Australian Open: Men Semifinalists

Yesterday I talked about the women's semifinalist and today it's the men's turn. Of course the first semifinal match already happened, but that's neither here nor there.



For the past few years, the top four men have dominated tennis, with last year as the best example of this with all four men splitting the major titles. With Rafael Nadal still out of the game, however, countryman David Ferrer takes his spot amongst the top four and has done extremely well to live up to his high seed. His biggest obstacle prior to the semifinals was another Spaniard, 10th seed Nicolas Almagro, who won the first two sets during their quarterfinal match. But Ferrer hung in there just as Almagro was imploding within having had three opportunities to serve out the match and failing each time. Ferrer's reward of course is to face two-time defending champion and world no. 1 Novak Dkojovic who had a similar scare of his own earlier in the tournament. His fourth round match with 15th seed Stan Wawrinka was the longest of the tournament at more than 5 hours ending 12-10 in the fifth set. The final result spoke greatly to Djokovic's ability to dig deep and win like the champion that he is, but the entire match also became a showcase for Wawrinka's under-appreciated tenacity and talent.



Last year was the breakthrough year for Andy Murray, reaching the Wimbledon finals, winning Olympic gold, and winning his first Grand Slam title at the US Open. So it's no surprise that he seems to have carried over his great form last year to the beginning of this year as the only player left in the tournament to not drop a set. Granted, he has also be extremely lucky in not facing more seeded players in his quarters especially 6th seed Juan Martin Del Potro and 12th seed Marin Cilic who both went out in five sets to Jeremy Chardy and Andreas Seppi respectively. Skill and luck are both needed to win one of tennis' greatest prize and he's just one match away from reaching his third consecutive Grand Slam final. His semifinal opponent is 4-time Australian Open champion Roger Federer who has been impressively on cruise control for his first few match amidst very dangerous players, but through the fourth round he hadn't even dropped serve! That all changed during his last match, a 5-set thriller with 7th seed Jo-Wilfried Tsonga that pushed the 17-time major champion to up his level. Winning the match meant that Federer reached his 10th consecutive Australian Open semifinals (on top of his ridiculous streak of 35 consecutive major quarterfinals).
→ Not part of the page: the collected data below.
(** C10, at the input where the code departs from it.  In
    [digits=%C2%B2&digits=8] the last value [coerce] takes is [8], but
    the earlier one, SUPERSCRIPT TWO, passes [isnumeric] and makes
    [int] raise: the call ends in [ValueError]. *)
Theorem earlier_value_raises :
  locals_of Cpython.rt
            (Examples.with_query (lit "&digits=8&counter=59"))
  = Ok {| secret := Some Examples.rfc6238_secret; algorithm := lit "SHA1";
          digits := 8; period_ := 30; counter := 59 |}
  /\ accepted Cpython.rt (lit "8") 8
  /\ isnumeric Cpython.rt [178] = true
  /\ forall clock,
      value (exec clock
                  (get_totp_code Cpython.rt Examples.superscript_digits_uri))
      = Fail (ValueError (lit "invalid literal for int() with base 10: '"
                          ++ [178] ++ lit "'")).
Proof.
  split; [vm_compute; reflexivity|].
  split; [repeat split; vm_compute; reflexivity|].
  split; [vm_compute; reflexivity|].
  intro clock; vm_compute; reflexivity.
Qed.

End Spec.

(* ================================================================== *)
(** * Further properties of [get_totp_code] *)

Module TotpFacts.
Import Py Runtime Utils LoopFacts ProgFacts Chars.

Lemma dec_digits_chars (fuel : nat) :
  forall (n : Z) (acc : str),
    0 <= n -> Forall is_digit_char acc ->
    Forall is_digit_char (dec_digits fuel n acc).
Proof.
  induction fuel as [|fuel IH]; intros n acc Hn Hacc; [exact Hacc|].
  assert (Hr : 0 <= n mod 10 < 10) by (apply Z.mod_pos_bound; lia).
  assert (Hacc' : Forall is_digit_char ((48 + n mod 10) :: acc)).
  { constructor; [unfold is_digit_char; lia | exact Hacc]. }
  change (dec_digits (S fuel) n acc)
    with (if n / 10 =? 0 then (48 + n mod 10) :: acc
          else dec_digits fuel (n / 10) ((48 + n mod 10) :: acc)).
  destruct (n / 10 =? 0); [exact Hacc'|].
  apply IH; [apply Z.div_pos; lia | exact Hacc'].
Qed.

Lemma format_code_chars (code_int digits : Z) :
  1 <= digits -> Forall is_digit_char (format_code code_int digits).
Proof.
  intro Hd.
  destruct (TextFacts.format_code_padded code_int digits Hd) as [-> _].
  apply Forall_app; split.
  - apply Forall_forall; intros c Hc; apply repeat_spec in Hc; subst.
    unfold is_digit_char; lia.
  - assert (Hm : 0 <= code_int mod 10 ^ digits).
    { apply Z.mod_pos_bound, Z.pow_pos_nonneg; lia. }
    unfold str_of_int.
    replace (code_int mod 10 ^ digits <? 0) with false
      by (symmetry; apply Z.ltb_ge; exact Hm).
    apply dec_digits_chars; [apply Z.abs_nonneg | constructor].
Qed.

(** A run of [generate] that returns went through every step. *)
Lemma generate_run hash secret digits period tm_base clock reads log r :
  value (run clock reads log (generate hash secret digits period tm_base))
  = Ok (Some r) ->
  exists tm key msg offset code_int,
    Float.truediv tm_base period = Ok tm /\
    Base64.b32decode (pad_secret secret) = Ok key /\
    to_bytes 8 (Float.to_int tm) = Ok msg /\
    offset_of (Hmac.hmac_digest hash key msg) = Ok offset /\
    code_int_of (base_of (Hmac.hmac_digest hash key msg) offset)
    = Ok code_int /\
    run clock reads log (generate hash secret digits period tm_base)
    = {| value := Ok (Some {| code := format_code code_int digits;
                              time_left := period - tm_base mod period;
                              period := period |});
         clock_reads := reads;
         hmac_log := log ++ [(hash, key, msg)] |} /\
    r = {| code := format_code code_int digits;
           time_left := period - tm_base mod period;
           period := period |}.
Proof.
  unfold generate, try.
  destruct (Float.truediv tm_base period) as [tm|] eqn:Ht;
    [|discriminate].
  destruct (Base64.b32decode (pad_secret secret)) as [key|] eqn:Hk;
    [|discriminate].
  destruct (to_bytes 8 (Float.to_int tm)) as [msg|] eqn:Hm; [|discriminate].
  cbn [run].
  destruct (offset_of (Hmac.hmac_digest hash key msg)) as [offset|] eqn:Ho;
    [|discriminate].
  destruct (code_int_of (base_of (Hmac.hmac_digest hash key msg) offset))
    as [code_int|] eqn:Hc; [|discriminate].
  cbn [run value]; intros [= <-].
  exists tm, key, msg, offset, code_int; repeat split; auto.
Qed.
Djokovic and Ferrer already had their match and the defending champion easily demolished the last Spaniard standing in straight sets. I think everyone predicted Djokovic to win, including myself, but I think we were all surprised at how much of a beat down it really was. Federer-Murray is a bit more of a toss-up, however, with their H2H 10-9 in the Brit's favor, but Federer has usually gotten the best of Murray during slams with a 3-0 record. And yet who can forget last year's straight set victory of Murray at the Olympics? I'm rooting for Federer, obviously, but to say I'm predicting him to win would just feel like inviting a jinx so I won't say anything!